Exploratory Study of Ovarian Intraepithelial Neoplasia (Abstract 1563)
To better understand the role of ovarian intraepithelial neoplasia (OIN, abnormal growth in the glands or ducts of the ovary) in promoting the development of ovarian cancer, researchers from the Arizona Cancer Center in Tucson examined the disorder, testing three main hypotheses.
They first theorized that in normal-appearing ovarian surface epithelia, changes in the nuclear chromatin pattern indicate the presence of an ovarian abnormality. The second hypothesis suggested that such changes might already be present on the surface of ovaries that are free of lesions in women who are at increased risk for ovarian cancer. The last theory argued that some changes might occur in the underlying stroma (connective tissue).
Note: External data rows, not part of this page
Lemma descriptor_fields q :
  value_get "kind" (descriptor_of q) = VStr (im_kind q) ∧ value_get "recon_id" (descriptor_of q) = opt_col (im_recon_id q) ∧
  value_get "dataset_id" (descriptor_of q) = opt_col (im_dataset_id q).
Proof using Type.
  unfold descriptor_of. split_and!.
  - rewrite !get_field_ne by done. done.
  - rewrite get_field_eq; [by destruct (im_recon_id q)|]. repeat (apply no_field; [done|]; cbn [app dict_get decide]). done.
  - rewrite get_field_ne by done. rewrite get_field_eq; [by destruct (im_dataset_id q)|]. repeat (apply no_field; [done|]; cbn [app dict_get decide]). done.
Qed.

Lemma recorded_same v tenant job task item item' r :
  value_get "kind" item = value_get "kind" item' → value_get "uri" item = value_get "uri" item' →
  ArtifactGuarantees.recorded v tenant job task item r → ArtifactGuarantees.recorded v tenant job task item' r.
Proof using Type. intros Hk Hu []. split; [done|done|by rewrite <-Hk|by rewrite <-Hu|done|done|done]. Qed.

Lemma optional_col x : Artifacts._optional_str (opt_col x) = Conversion.nonempty x.
Proof using Type. by destruct x. Qed.

Lemma or_else_same {A} (x : option A) : Artifacts.or_else x x = x.
Proof using Type. by destruct x. Qed.

Lemma import_row_links tenant q w d :
  value_get "dataset_id" d = opt_col (im_dataset_id q) → value_get "recon_id" d = opt_col (im_recon_id q) →
  Artifacts.ar_dataset_id (import_row tenant q w d) = Conversion.nonempty (im_dataset_id q) ∧
  Artifacts.ar_recon_id (import_row tenant q w d) = Conversion.nonempty (im_recon_id q).
Proof using Type.
  intros Hd Hr. unfold import_row, Artifacts.artifact_row. cbn [Artifacts.ar_dataset_id Artifacts.ar_recon_id].
  change (Artifacts._task_inputs _) with (dict_of (value_get "inputs" (import_state q))).
  change (value_get "dataset_id" (dict_of _)) with (opt_col (im_dataset_id q)).
  change (value_get "recon_id" (dict_of _)) with (opt_col (im_recon_id q)).
  rewrite Hd, Hr, !optional_col. split; apply or_else_same.
Qed.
"Ovarian cancer too often is a deadly disease for women since no reliable early detection methods exist," said Molly Brewer, D.V.M., M.D., M.S., of the Arizona Cancer Center, and lead author of the study.
"In our study, we observed changes on the ovarian surface and in the underlying tissues that we believe are sufficiently distinct to have potential as a diagnostic and prognostic marker for both early detection and prevention," she said.
Results from this study have shown that normal ovarian surfaces that are hiding a cancerous lesion can develop changes in the nuclear chromatin pattern consistent with a second phenotype (visible properties of an organism that are produced by the interaction of the genotype and the environment), something currently not accurately detected visually or histologically. The phenotype is also present in women at increased risk for ovarian cancer, suggesting it may represent a pre-malignant process. Secondarily, researchers found that in the stroma, a subpopulation of cells representing a second phenotype may also assist in identifying those at increased risk for ovarian cancer and those with ovarian cancer.
To investigate the hypotheses, researchers carefully collected ovaries from normal women, women at high risk of developing ovarian cancer, and ovaries with areas of histologically normal tissue adjacent to ovarian cancer. A total of 3,290 epithelial nuclei and 3,510 stromal nuclei were segmented and evaluated.
In 2003, an estimated 25,400 new cases of ovarian cancer will be diagnosed in the United States, accounting for nearly four percent of all cancers among women. Ovarian cancer ranks second among gynecologic cancers and causes more deaths than any other cancer of the female reproductive system. More than 14,000 women will die from ovarian cancer this year.
Founded in 1907, the American Association for Cancer Research is a professional society of more than 21,000 laboratory, translational, and clinical scientists engaged in cancer research in the United States and in more than 60 other countries. AACR's mission is to accelerate the prevention and cure of cancer through research, education, communication, and advocacy. Its principal activities include the publication of five major peer-reviewed scientific journals: Cancer Research; Clinical Cancer Research; Molecular Cancer Therapeutics; Molecular Cancer Research; and Cancer Epidemiology, Biomarkers & Prevention. AACR's annual meetings - next year in Orlando, Fla., March 27-31 - attract more than 15,000 participants who share new and significant discoveries in the cancer field. Specialty meetings like this one, held throughout the year, focus on the latest developments in all areas of cancer research.